- A APAV recebeu 576 denúncias de discriminação e incitamento ao ódio e à violência em 2025, quase o dobro de 2024 (307).
- Ao todo, a APAV apoiou mais de 18 mil vítimas em 2025, a maioria devido a violência doméstica.
- Os discursos de ódio mais frequentes são dirigidos a minorias, movimentos feministas e LGBT, com parte do aumento associado ao contexto online.
- A entidade destaca que o crescimento ocorre de forma estrutural e não apenas por maior sinalização de queixas.
- As três tipologias de ataque mencionadas mantêm-se em ascensão global, sem uma que se tenha destacado em concreto.
A APAV (Associação Portuguesa de Apoio à Vítima) divulgou o seu relatório anual de 2025, revelando 576 denúncias de vítimas de discriminação, ódio e incitamento à violência. Este dado compara com 307 no ano anterior, evidenciando um aumento considerável. No total, a APAV apoiou mais de 18 mil vítimas em 2025, sendo a maioria relacionada com violência doméstica.
Segundo a APAV, o crescimento é especialmente significativo no terreno online, com discursos de ódio a ganhar força. A assessora técnica da direção, Carla Ferreira, sublinha que o fenómeno tem uma leitura dupla: pode refletir uma sociedade mais atenta aos seus direitos, mas também um aumento real de criminalidade em determinadas dimensões sociais.
Entre as tipologias de ataque, Ferreira aponta três frentes que crescem de forma paralela: ataques a minorias, a movimentos feministas e às pessoas LGBT. A especialista refere ainda que não há uma prevalência dominante entre estas dimensões nos anos mais recentes, todas registam aumento global.

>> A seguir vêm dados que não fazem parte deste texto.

Lemma framed_bulk value : framed (bulk value).
Proof.
  eexists "$"%char, _. split; [apply bulk_ends | cbn; tauto].
Qed.

Lemma fold_bulks_ends keys : forall c body,
  exists body',
    fold_left (fun result key => result ++ bulk key) keys
              (String c (body ++ Py.CRLF)) =
    String c (body' ++ Py.CRLF).
Proof.
  induction keys as [|key rest IH]; intros c body; [now exists body|].
  cbn [fold_left]. rewrite bulk_ends.
  set (item := Py.str (Py.len key) ++ Py.CRLF ++ key).
  replace (String c (body ++ Py.CRLF) ++ String "$" (item ++ Py.CRLF))
    with (String c (((body ++ Py.CRLF) ++ String "$" item) ++ Py.CRLF));
    [apply IH|].
  cbn [append]. f_equal. now rewrite append_assoc.
Qed.

Lemma keys_reply_ends current_keys :
  exists body, keys_reply current_keys = String "*" (body ++ Py.CRLF).
Proof.
  destruct current_keys as [|key rest]; [now exists "0"|].
  unfold keys_reply. apply (fold_bulks_ends (key :: rest) "*"%char).
Qed.

Lemma framed_keys_reply current_keys : framed (keys_reply current_keys).
Proof.
  destruct (keys_reply_ends current_keys) as [body E].
  exists "*"%char, body. split; [exact E | cbn; tauto].
Qed.

Lemma framed_wrong_arity cmd : framed (wrong_arity cmd).
Proof. apply framed_error. Qed.

Create HintDb framed.

#[local] Hint Resolve framed_simple framed_error framed_integer
  framed_null_bulk framed_bulk framed_keys_reply framed_wrong_arity : framed.

Lemma yields_framed_dispatch command args :
  yields framed (dispatch command args).
Proof.
  unfold dispatch, _cmd_set, _cmd_get, _cmd_del, _cmd_expire, _cmd_ttl,
    _cmd_pttl, _cmd_keys, _cmd_exists, _cmd_type, _cmd_flushall, _cmd_info.
  repeat match goal with
         | |- yields _ (if ?b then _ else _) => destruct b
         end;
    yields_tac;
    repeat match goal with
           | |- framed (match ?x with _ => _ end) => destruct x
           end;
    auto with framed.
Qed.

(** X13.  Every line gets exactly one reply in the shape of the wire
    protocol: it starts with one of the type characters + - : $ * and
    ends with carriage return and line feed, error replies included. *)
Theorem every_reply_is_framed command_line clk w :
  exists reply,
    reply_of (_process_command command_line clk w) = inr reply /\
    framed reply.
Proof.
  destruct (_process_command_run command_line clk w) as (reply & w' & E & _).
  exists reply. rewrite E. split; [reflexivity|].
  assert (H : yields framed (_process_command command_line)).
  { unfold _process_command. apply yields_bind. intros _.
    destruct (Py.split command_line) as [|name args];
      [apply yields_ret; auto with framed|].
    apply yields_try_except; [apply yields_framed_dispatch|].
    intros e. apply yields_ret. auto with framed. }
  specialize (H clk w). now rewrite E in H.
Qed.

(** ** The reply "empty command" *)

Lemma simple_not_empty text : simple text <> empty_command.
Proof. unfold simple, empty_command, error. cbn [append]. discriminate. Qed.

Lemma integer_not_empty n : integer n <> empty_command.
Proof. unfold integer, empty_command, error. cbn [append]. discriminate. Qed.

Lemma null_bulk_not_empty : null_bulk <> empty_command.
Proof. unfold null_bulk, empty_command, error. cbn [append]. discriminate. Qed.

Lemma bulk_not_empty value : bulk value <> empty_command.
Proof. unfold bulk, empty_command, error. cbn [append]. discriminate. Qed.

Lemma keys_reply_not_empty current_keys : keys_reply current_keys <> empty_command.
Proof.
  destruct (keys_reply_ends current_keys) as [body ->].
  unfold empty_command, error. cbn [append]. discriminate.
Qed.

Lemma wrong_arity_not_empty cmd : wrong_arity cmd <> empty_command.
Proof.
  unfold wrong_arity, empty_command, error. cbn [append]. discriminate.
Qed.

Lemma not_integer_not_empty :
  error "value is not an integer or out of range" <> empty_command.
Proof. unfold empty_command, error. cbn [append]. discriminate. Qed.

Lemma unknown_not_empty command :
  error ("unknown command '" ++ command ++ "'") <> empty_command.
Proof. unfold empty_command, error. cbn [append]. discriminate. Qed.

Lemma exception_not_empty e : error (str_of_exception e) <> empty_command.
Proof.
  destruct e; unfold empty_command, error, str_of_exception; cbn [append];
    discriminate.
Qed.

Create HintDb not_empty.

#[local] Hint Resolve simple_not_empty integer_not_empty null_bulk_not_empty
  bulk_not_empty keys_reply_not_empty wrong_arity_not_empty
  not_integer_not_empty unknown_not_empty exception_not_empty : not_empty.

Lemma yields_not_empty_dispatch command args :
  yields (fun reply => reply <> empty_command) (dispatch command args).
Proof.
  unfold dispatch, _cmd_set, _cmd_get, _cmd_del, _cmd_expire, _cmd_ttl,
    _cmd_pttl, _cmd_keys, _cmd_exists, _cmd_type, _cmd_flushall, _cmd_info.
  repeat match goal with
         | |- yields _ (if ?b then _ else _) => destruct b
         end;
    yields_tac;
    repeat match goal with
           | |- (match ?x with _ => _ end) <> _ => destruct x
           end;
    auto with not_empty.
Qed.

(** X14.  The reply "empty command" is given to the lines without a
    token and to no other line.  A session hands over only lines that are
    not empty after trimming, and those always have a token: so a session
    never sends that reply. *)
Theorem empty_command_only_without_token :
  (forall command_line clk w,
     reply_of (_process_command command_line clk w) = inr empty_command <->
     Py.split command_line = []) /\
  (forall line clk w,
     Py.strip line <> "" ->
     reply_of (_process_command (Py.strip line) clk w) <> inr empty_command).
Proof.
  assert (Hiff : forall command_line clk w,
    reply_of (_process_command command_line clk w) = inr empty_command <->
    Py.split command_line = []).
  { intros command_line clk w. split.
    - intros Hreply.
      destruct (Py.split command_line) as [|name args] eqn:Hsplit;
        [reflexivity|]. exfalso.
      assert (H : yields (fun reply => reply <> empty_command)
                         (_process_command command_line)).
      { unfold _process_command. apply yields_bind. intros _. rewrite Hsplit.
        apply yields_try_except; [apply yields_not_empty_dispatch|].
        intros e. apply yields_ret. auto with not_empty. }
      specialize (H clk w). unfold reply_of in Hreply. rewrite Hreply in H.
      now apply H.
    - intros Hsplit. unfold _process_command, bind, modify, reply_of.
      now rewrite Hsplit. }
  split; [exact Hiff|].
  intros line clk w Hne Hreply. apply Hiff in Hreply.
  destruct (trimmed_line_has_name line Hne) as (name & args & E).
  rewrite E in Hreply. discriminate.
Qed.

Lemma empty_command_only_without_token_witness :
  reply_of (_process_command (Py.strip "  ping ") (frozen 0) world0)
  <> inr empty_command.
Proof.
  destruct empty_command_only_without_token as [_ H].
  apply H. vm_compute. discriminate.
Defined.

(** ** Tokens *)

Lemma split_tokens s : Forall (fun t => is_token t = true) (Py.split s).
Proof.
  induction s as [|c s IH]; [constructor|].
  cbn [Py.split]. destruct (Py.is_space c) eqn:Ec; [exact IH|].
  assert (Hc : is_token (String c "") = true)
    by (unfold is_token; cbn; now rewrite Ec).
  destruct s as [|c' s']; [now repeat constructor|].
  destruct (Py.is_space c') eqn:Ec'; [now constructor|].
  destruct (Py.split (String c' s')) as [|t ts]; [now repeat constructor|].
  inversion IH as [|? ? Ht Hts]; subst. constructor; [|assumption].
  unfold is_token in *. cbn [String.eqb negb andb no_space] in *.
  rewrite Ec. apply andb_true_iff in Ht. now destruct Ht as [_ ->].
Qed.

Lemma split_token_then_space t : forall c rest,
  is_token t = true -> Py.is_space c = true ->
  Py.split (t ++ String c rest) = t :: Py.split rest.
Proof.
  induction t as [|x t IH]; intros c rest Ht Hc; [discriminate|].
  unfold is_token in Ht. cbn [String.eqb negb andb no_space] in Ht.
  apply andb_true_iff in Ht. destruct Ht as [Hx Ht].
  apply negb_true_iff in Hx.
  cbn [append Py.split]. rewrite Hx.
  destruct t as [|x' t'].
  - cbn [append]. rewrite Hc. cbn [Py.split]. now rewrite Hc.
  - cbn [append].
    assert (Hx' : Py.is_space x' = false).
    { cbn [no_space] in Ht. apply andb_true_iff in Ht.
      now apply negb_true_iff. }
    rewrite Hx'.
    change (String x' (t' ++ String c rest))
      with (String x' t' ++ String c rest).
    rewrite (IH c rest); [reflexivity | | assumption].
    unfold is_token. now cbn [String.eqb negb andb].
Qed.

Contexto e leitura dos dados
O relatório, divulgado a 19 de fevereiro, detalha o peso relativo das denúncias recebidas pela APAV, distinguindo-as de outras tipologias de apoio. O aumento verificado reforça a necessidade de monitorização e de respostas eficazes por parte das entidades de apoio às vítimas, bem como de políticas públicas que incidam sobre a prevenção do ódio.
Sobre a APAV e o apoio às vítimas
A APAV mantém o foco no atendimento a vítimas de violência e discriminação, disponibilizando apoio jurídico, psicológico e social. O balanço de 2025 evidencia uma tendência de crescimento nas queixas por ódio, exigindo atuação integrada entre entidades públicas, privadas e da sociedade civil.